In this episode, I’ll be sharing some essential mindset shifts to help you stop struggling and begin thriving as a perfectionist. Welcome to Calmly Coping. I’m your host, Tati Garcia. I’m a licensed therapist and a high functioning anxiety coach. Calmly Coping is the podcast for people who struggle with anxiety and high functioning anxiety.
Each Wednesday, you’ll hear informative episodes with actionable tips about decreasing anxiety, adopting a healthy mindset, and managing your time and energy so you can live a calm and balanced life. Let’s get started.
Thank you so much for tuning in. So many of the high achieving professionals that I work with struggle with perfectionism. Perfectionism is essentially a disposition to regard anything that is short of perfection as unacceptable. It’s having very high expectations. And if you’re curious to hear more about the root causes of perfectionism, I have an entire podcast episode on that that you can check out by clicking here (http://calmlycoping.com/perfectionism) or clicking on the link in the description or the show notes.
So it’s when you have high standards, expect nothing less than perfection and put pressure on yourself and possibly others to attain those standards. Because much of perfectionism is rooted in the way that you think, such as all or nothing thinking or black and white thinking. catastrophizing or assuming that things are going to be catastrophic or the worst case scenario is going to happen if you don’t achieve perfection and other negative ways of thinking, then shifting your mindset can help to shift the negative effects of perfectionism.

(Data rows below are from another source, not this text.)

(** * Repository migration scripts: a shallow embedding

    The repository holds three versions of the class [RepositoryMigrator]:

    - [Part000]      the script with JSON import and full console output
                     (src/unnamed/part_000);
    - [MigrateRepos] the reduced script with stop-on-failure
                     (src/migrate-repos.js);
    - [ExportUsers]  the script with stop-on-failure, validation and a report
                     (second document of src/export-users.js).

    The first document of src/export-users.js, the export of organization
    members, is a script of its own: [UserExport].

    Each version is embedded method by method in a module of its own.  The
    methods are [async] functions that mutate [this.results], call the GitHub
    API, read the clock, write to the console and to disk, throw and catch
    [Error]s and terminate the process; they are embedded in one monad [Js]
    that reads a [World] (everything outside the program), threads a [State]
    (everything the program changes) and completes normally, by a thrown
    error, or by [process.exit].

    What the embedding leaves out:
    - lines written with [console.log] (standard output); [console.warn] and
      [console.error] are kept, with their text.  [console.error] with two
      arguments prints them with a blank between them; format specifiers
      in the first argument, which an organization or repository name could
      carry as [%s], are not interpreted;
    - the text of the persisted JSON: a call of [writeFileSync] is recorded
      with the report object it serializes, whether the file system accepts
      it or throws;
    - values of the wrong type: the remote answers each route with data of
      the shape the scripts read, and [test-repos.json], when it parses, is
      an array of records whose [url] and [sshUrl] are strings or absent. *)

From Stdlib Require Import String Ascii List ZArith Floats Uint63 Lia Bool.
From Stdlib Require Import Permutation RelationClasses.
Import ListNotations.
Open Scope string_scope.
Open Scope list_scope.

Set Implicit Arguments.

(** ** JavaScript values used by the scripts *)

(** An [Error] object: [error.message] and, on errors raised by the HTTP
    client, [error.status]. *)
Record JsError := mkError { message : string; status : option Z }.

(** [new Error(msg)] *)
Definition Error (msg : string) : JsError := mkError msg None.

(** A repository record, as returned by the listing endpoint or read from the
    JSON file written by [gh repo list --json name,sshUrl,url].  [url] and
    [sshUrl] are [None] when the field is absent, that is [undefined], so
    that calling [.match] on it raises a [TypeError]. *)
Record Repo := mkRepo { name : string; url : option string; sshUrl : option string }.

(** An element of one of the arrays of [this.results]. The three shapes are
    the three object literals pushed by [transferRepository]. *)
Inductive Entry :=
| Simulated (repo target timestamp : string)
    (* {repo, target, dryRun: true, timestamp} *)
| Transferred (repo target timestamp : string) (response : Z)
    (* {repo, target, timestamp, response: response.status} *)
| Rejected (repo error : string) (status : option Z) (timestamp : string).
    (* {repo, error: error.message, status: error.status, timestamp} *)

Definition entry_repo (e : Entry) : string :=
  match e with
  | Simulated r _ _ | Transferred r _ _ _ | Rejected r _ _ _ => r
  end.

(** The [dryRun] field of an entry; [None] when the object has no such field. *)
Definition entry_dryRun (e : Entry) : option bool :=
  match e with
  | Simulated _ _ _ => Some true
  | _ => None
  end.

So here are nine essential mindset shifts. for perfectionists. Number one is to focus on effort versus outcome. So focus on the work you have put in and the journey itself rather than the outcome of the work that you’re doing. Many times, we don’t have control over the outcome, whether that is how other people perceive the work that we’re doing.
Or if it’s something that you literally don’t have control over, like showing up for a job interview and actually getting the job or doing a presentation and how you’re going to get graded if part of that grade is subjective, then fixating on the outcome is only going to result in you feeling some level of helplessness and out of control and dive deeper into overthinking and overanalyzing things.

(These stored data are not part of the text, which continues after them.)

(** C4, as stated, fails: an exception raised while the tool is executed is
    not turned into the apology; the turn ends with the follow-up reply. *)
Lemma remote_tool_exception_is_not_the_apology :
  orion.session_call_tool (Collaborators := session_down_world)
    [orion.Generate
       (orion.full_prompt_of sample_system_prompt "Weather in Paris?")]
    (VStr "get_weather") weather_arguments
  = orion.Raised "Connection closed"
  /\ snd (orion.process_query (world := session_down_world) connected_agent
            "Weather in Paris?" [])
     = Ret "I could not reach the weather service."
  /\ snd (orion.process_query (world := session_down_world) connected_agent
            "Weather in Paris?" [])
     <> Ret orion.apology.
Proof.
  split; [reflexivity |]. split; [reflexivity |].
  vm_compute. discriminate.
Qed.

(** Rendering the catalog happens before the [try]: a catalog entry whose
    property is described by something else than a dictionary makes
    [process_query] raise. *)
Example malformed_catalog_raises :
  snd (orion.process_query (world := plain_answer_world)
         {| orion.session := true;
            orion.tools :=
              [{| orion.name := "get_user";
                  orion.description := VStr "Get a user";
                  orion.input_schema :=
                    schema_of [(KStr "id", VBool true)] [] |}];
            orion.llm := true |}
         "Hello" [])
  = Raise AttributeError.
Proof. reflexivity. Qed.

(** ** Concurrent calls of [chat] *)

Import orion_service.

Lemma set_call_same (i : nat) (p : pc) (c : nat -> pc) : set_call i p c i = p.
Proof. unfold set_call. now rewrite Nat.eqb_refl. Qed.

Lemma set_call_other (i j : nat) (p : pc) (c : nat -> pc) :
  j <> i -> set_call i p c j = c j.
Proof.
  intros H. unfold set_call. apply Nat.eqb_neq in H. now rewrite H.
Qed.

(** A step inside the block by the call that holds the lock. *)
Lemma exclusive_move (s : state) (i : nat) (p : pc) (c : bool) :
  exclusive s -> inside (calls s i) = true -> inside p = true ->
  exclusive {| locked := locked s; connected := c;
               calls := set_call i p (calls s) |}.
Proof.
  intros [Hfree Hone] Hi Hp. split; simpl.
  - intros Hl. rewrite (Hfree Hl i) in Hi. discriminate.
  - intros a b Ha Hb.
    destruct (Nat.eq_dec a i) as [-> | Na], (Nat.eq_dec b i) as [-> | Nb].
    + reflexivity.
    + rewrite set_call_other in Hb by exact Nb. symmetry. now apply Hone.
    + rewrite set_call_other in Ha by exact Na. now apply Hone.
    + rewrite set_call_other in Ha by exact Na.
      rewrite set_call_other in Hb by exact Nb. now apply Hone.
Qed.

Lemma step_exclusive (s s' : state) (l : label) :
  exclusive s -> step s l s' -> exclusive s'.
Proof.
  intros Hex Hstep.
  destruct Hstep as
    [s i Hpc Hl | s i Hpc Hc | s i Hpc Hc | s i Hpc | s i Hpc | s i Hpc
    | s i Hpc | s i Hpc | s i Hpc | s i Hpc | s i Hpc | s i Hpc];
    try (apply exclusive_move; [exact Hex | now rewrite Hpc | reflexivity]).
  - destruct Hex as [Hfree Hone]. split; simpl; [discriminate |].
    intros a b Ha Hb.
    destruct (Nat.eq_dec a i) as [-> | Na], (Nat.eq_dec b i) as [-> | Nb];
      try reflexivity.
    + rewrite set_call_other in Hb by exact Nb.
      rewrite (Hfree Hl b) in Hb. discriminate.
    + rewrite set_call_other in Ha by exact Na.
      rewrite (Hfree Hl a) in Ha. discriminate.
    + rewrite set_call_other in Ha by exact Na.
      rewrite (Hfree Hl a) in Ha. discriminate.
  - destruct Hex as [Hfree Hone].
    assert (Hout : forall k,
               inside (set_call i Finished (calls s) k) = false).
    { intros k. destruct (Nat.eq_dec k i) as [-> | Nk].
      - now rewrite set_call_same.
      - rewrite set_call_other by exact Nk.
        destruct (inside (calls s k)) eqn:Hk; [| reflexivity].
        elim Nk. apply Hone; [exact Hk | now rewrite Hpc]. }
    split; simpl.
    + intros _. exact Hout.
    + intros a b Ha. now rewrite Hout in Ha.
Qed.

Lemma run_exclusive (s s' : state) (t : list label) :
  run s t s' -> exclusive s -> exclusive s'.
Proof.
  induction 1 as [s | s l s1 t s2 Hstep _ IH]; intros Hex.
  - exact Hex.
  - apply IH. now apply (step_exclusive s s1 l).
Qed.

Lemma initial_exclusive (c : bool) : exclusive (initial c).
Proof. split; simpl; [reflexivity | discriminate]. Qed.


(** A step changes the place of its own call only. *)
Lemma step_other (s s' : state) (l : label) (k : nat) :
  step s l s' -> k <> actor l -> calls s' k = calls s k.
Proof.
  intros H Hk. step_cases H; now apply set_call_other.
Qed.

(** A call that is out of the block takes no step. *)
Lemma finished_is_idle (s s' : state) (l : label) (i : nat) :
  step s l s' -> calls s i = Finished -> actor l <> i.
Proof.
  intros H Hf Ha. step_cases H; subst; rewrite Hf in Hpc; discriminate.
Qed.

Lemma step_keeps_entered (s s' : state) (l : label) (i : nat) :
  step s l s' -> calls s i <> Waiting -> calls s' i <> Waiting.
Proof.
  intros H Hw.
  destruct (Nat.eq_dec i (actor l)) as [-> | Ni].
  - step_cases H; rewrite set_call_same; discriminate.
  - now rewrite (step_other s s' l i H Ni).
Qed.

(** After its [Acquire] a call never waits for the lock again. *)
Lemma run_keeps_entered (s s' : state) (t : list label) (i : nat) :
  run s t s' ->
  calls s i <> Waiting \/ In (Acquire i) t ->
  calls s' i <> Waiting.
Proof.
  induction 1 as [s | s l s1 t s2 Hstep _ IH]; intros H.
  - destruct H as [H | []]. exact H.
  - apply IH. destruct H as [H | [H | H]].
    + left. now apply (step_keeps_entered s s1 l).
    + left. subst l. inversion Hstep; subst. simpl.
      rewrite set_call_same. discriminate.
    + now right.
Qed.

(** A call is out of the block only after its [Release]. *)
Lemma run_finished_released (s s' : state) (t : list label) (i : nat) :
  run s t s' ->
  calls s' i = Finished ->
  calls s i = Finished \/ In (Release i) t.
Proof.
  induction 1 as [s | s l s1 t s2 Hstep _ IH]; intros Hf.
  - now left.
  - destruct (IH Hf) as [H1 | H1]; [| right; now right].
    destruct (Nat.eq_dec i (actor l)) as [-> | Ni].
    + right. left.
      step_cases Hstep; rewrite set_call_same in H1;
        try discriminate; reflexivity.
    + left. now rewrite <- (step_other s s1 l i Hstep Ni).
Qed.

(** C8: in every interleaving of calls of [chat] on one service, when a call
    begins a generation, every other call that has acquired the lock before
    has released it: its whole turn, with its follow-up generation if any, is
    over, and it takes no further step. *)
Theorem concurrent_chats_are_serialized (is_connected : bool)
  (t : list label) (s s' : state) (i j : nat) :
  run (initial is_connected) t s ->
  step s (Generate j) s' ->
  i <> j ->
  In (Acquire i) t ->
  In (Release i) t
  /\ calls s i = Finished
  /\ forall t' s'', run s t' s'' -> forall l, In l t' -> actor l <> i.
Proof.
  intros Hrun Hgen Hij Hacq.
  assert (Hex : exclusive s)
    by exact (run_exclusive _ _ _ Hrun (initial_exclusive is_connected)).
  assert (Hin : inside (calls s j) = true).
  { inversion Hgen; subst; match goal with
                           | H : calls s j = _ |- _ => now rewrite H
                           end. }
  assert (Hout : inside (calls s i) = false).
  { destruct (inside (calls s i)) eqn:Hi; [| reflexivity].
    elim Hij. now apply (proj2 Hex). }
  assert (Hentered : calls s i <> Waiting)
    by (apply (run_keeps_entered _ _ _ i Hrun); now right).
  assert (Hfin : calls s i = Finished)
    by (destruct (calls s i); try discriminate; [now elim Hentered | reflexivity]).
  split; [| split; [exact Hfin |]].
  - destruct (run_finished_released _ _ _ i Hrun Hfin) as [H | H];
      [discriminate | exact H].
  - clear Hgen Hin Hout Hentered Hex Hrun.
    intros t' s'' Hrun'. revert Hfin.
    induction Hrun' as [s0 | s0 l0 s1 t0 s2 Hstep _ IH]; intros Hfin l Hl.
    + contradiction.
    + destruct Hl as [<- | Hl].
      * now apply (finished_is_idle s0 s1 l0 i Hstep).
      * apply IH; [| exact Hl].
        rewrite (step_other s0 s1 l0 i Hstep); [exact Hfin |].
        intros E. now apply (finished_is_idle s0 s1 l0 i Hstep Hfin).
Qed.

Lemma concurrent_chats_are_serialized_witness :
  In (Release 0) two_calls_trace.
Proof.
  eapply (fun s s' R G =>
            proj1 (concurrent_chats_are_serialized true two_calls_trace s s'
                     0 1 R G (fun E : 0 = 1 => O_S 0 E) (or_introl eq_refl))).
  - unfold two_calls_trace.
    eapply run_cons; [apply acquire; reflexivity |].
    eapply run_cons; [apply already_connected; reflexivity |].
    eapply run_cons; [apply generate_tool_call; reflexivity |].
    eapply run_cons; [apply tool_returns; reflexivity |].
    eapply run_cons; [apply generate_follow_up; reflexivity |].
    eapply run_cons; [apply release; reflexivity |].
    eapply run_cons; [apply acquire; reflexivity |].
    eapply run_cons; [apply already_connected; reflexivity |].
    apply run_nil.
  - apply generate_answer. reflexivity.
Defined.

(** Without the lock held by the first call, the second call cannot enter:
    while a call is inside the block no [Acquire] step is possible. *)
Lemma no_acquire_while_inside (c : bool) (t : list label) (s s' : state)
  (i j : nat) :
  run (initial c) t s -> inside (calls s i) = true ->
  ~ step s (Acquire j) s'.
Proof.
  intros Hrun Hi Hstep.
  destruct (run_exclusive _ _ _ Hrun (initial_exclusive c)) as [Hfree _].
  inversion Hstep; subst.
  match goal with
  | H : locked s = false |- _ => rewrite (Hfree H i) in Hi
  end.
  discriminate.
Qed.

(** * Further properties *)

(** ** The registry builder *)

Lemma as_str_of_key (k : key) (s : string) :
  as_str (of_key k) = Ret s -> k = KStr s.
Proof.
  destruct k; simpl; intros H; try discriminate. now ret_inv H.
Qed.

Lemma existsb_eqb_in (s : string) (l : list string) :
  existsb (String.eqb s) l = true -> In s l.
Proof.
  intros H. apply existsb_exists in H. destruct H as [x [Hin Heq]].
  apply String.eqb_eq in Heq. now subst.
Qed.

(** What one round of the walk does: nothing for a method that gives no
    tool, one registry entry and one tool otherwise. *)
Lemma operation_step_inv (path_key method_key : key) (operation : value)
  (tools : mcp_server.registry) (out : list mcp_server.mcp_types.Tool)
  (st' : mcp_server.registry * list mcp_server.mcp_types.Tool) :
  mcp_server.operation_step path_key (tools, out) (method_key, operation)
  = Ret st' ->
  (is_eligible method_key = false /\ st' = (tools, out))
  \/ (is_eligible method_key = true
      /\ exists m p tool_name description schema,
          method_key = KStr m
          /\ path_key = KStr p
          /\ In (py_upper m) mcp_server.eligible_methods
          /\ mcp_server._extract_parameters operation = Ret schema
          /\ st'
             = (mcp_server.registry_set (normalize tool_name)
                  {| mcp_server.path := p;
                     mcp_server.method := py_upper m;
                     mcp_server.operation := operation;
                     mcp_server.input_schema := schema |} tools,
                (out ++ [{| mcp_server.mcp_types.name := normalize tool_name;
                            mcp_server.mcp_types.description := description;
                            mcp_server.mcp_types.inputSchema := schema |}])%list)).
Proof.
  unfold mcp_server.operation_step. intros H. bind_inv H.
  apply as_str_of_key in E. subst method_key.
  change (is_eligible (KStr x))
    with (existsb (String.eqb (py_upper x)) mcp_server.eligible_methods).
  destruct (existsb (String.eqb (py_upper x)) mcp_server.eligible_methods)
    eqn:Hel; cbn [negb] in H.
  - right. split; [reflexivity |].
    bind_inv H. apply as_str_of_key in E. subst path_key.
    bind_inv H. bind_inv H. bind_inv H. bind_inv H. bind_inv H. bind_inv H.
    ret_inv H.
    exists x, x0, x2, x4, x5.
    split; [reflexivity |]. split; [reflexivity |].
    split; [now apply existsb_eqb_in |]. split; [exact E3 |].
    unfold mcp_server.make_Tool in E4.
    destruct x4; try discriminate; now ret_inv E4.
  - left. split; [reflexivity |]. now ret_inv H.
Qed.

(** What every round of the inner loop preserves holds for the registry and
    the tools that [extract_tools] returns. *)
Lemma extract_tools_invariant
  (P : mcp_server.registry * list mcp_server.mcp_types.Tool -> Prop)
  (spec : value) (st : mcp_server.registry * list mcp_server.mcp_types.Tool) :
  (forall path_key s entry s',
      P s -> mcp_server.operation_step path_key s entry = Ret s' -> P s') ->
  P ([], []) ->
  mcp_server.extract_tools spec [] = Ret st -> P st.
Proof.
  intros Hstep Hinit H. unfold mcp_server.extract_tools in H.
  bind_inv H. bind_inv H. revert H.
  apply (for_each_invariant P); [| exact Hinit].
  intros s [path_key path_item] s' _ Hs Hp.
  unfold mcp_server.path_step in Hp. bind_inv Hp.
  revert Hp. apply (for_each_invariant P); [| exact Hs].
  intros s0 entry s1 _. apply Hstep.
Qed.

Lemma registry_set_cases (k n : string) (t info : mcp_server.tool_info)
  (r : mcp_server.registry) :
  In (n, info) (mcp_server.registry_set k t r) ->
  In (n, info) r \/ (n = k /\ info = t).
Proof.
  induction r as [| [k' t'] r' IH]; simpl.
  - intros [H | []]. ret_inv H. now right.
  - destruct (String.eqb k k') eqn:E; simpl.
    + apply String.eqb_eq in E. subst k'.
      intros [H | H]; [ret_inv H; now right | left; now right].
    + intros [H | H]; [left; now left |].
      destruct (IH H) as [H' | H']; [left; now right | now right].
Qed.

So one quick mindset shift can be to focus on the effort you’re putting in what you are doing and the journey the process of the work rather than fixating on the end result. Mindset shift number two is to embrace imperfection. Imperfection is human, it is beautiful, and it is completely normal. Every single person has flaws and the sooner that you can embrace The reality of imperfection, then the sooner you can become comfortable with making mistakes and with things being imperfect.
Mindset shift number three is to challenge all or nothing thinking. I briefly mentioned this previously, but all or nothing thinking is when you see things in extremes, you either did perfectly or you failed, and when you challenge all or nothing thinking, it’s all about seeing the middle ground most, if not all things in life are on a spectrum and don’t fall into extremes. So, you know, let’s take introversion and extroversion as an example. Many people identify more as an introvert or as an extrovert when the reality is that most people are going to fall somewhere in the middle. Maybe in certain situations you’re more of an introvert or you’re more towards that end of the scale, but maybe in a situation where you are comfortable with the people around you, you’re more of an extrovert.
This is just an example, but it’s. to demonstrate that most people are not on the extremes. Most situations are not going to be on the extreme ends, and most things are going to fall somewhere in the middle. Just because you overlook one small thing that to you looks huge, doesn’t mean that it is a failure and doesn’t mean that you have completely gone from doing well to doing terribly.
So embrace the shades of gray, embrace the middle ground, embrace the fact that not everything is going to be perfect. If something isn’t perfect, it does not mean you failed. Mindset shift number four is your work is not a reflection of you as a person. Just because you don’t do things perfectly or just because you’ve received negative feedback does not mean that you’re a failure or there is something wrong with you.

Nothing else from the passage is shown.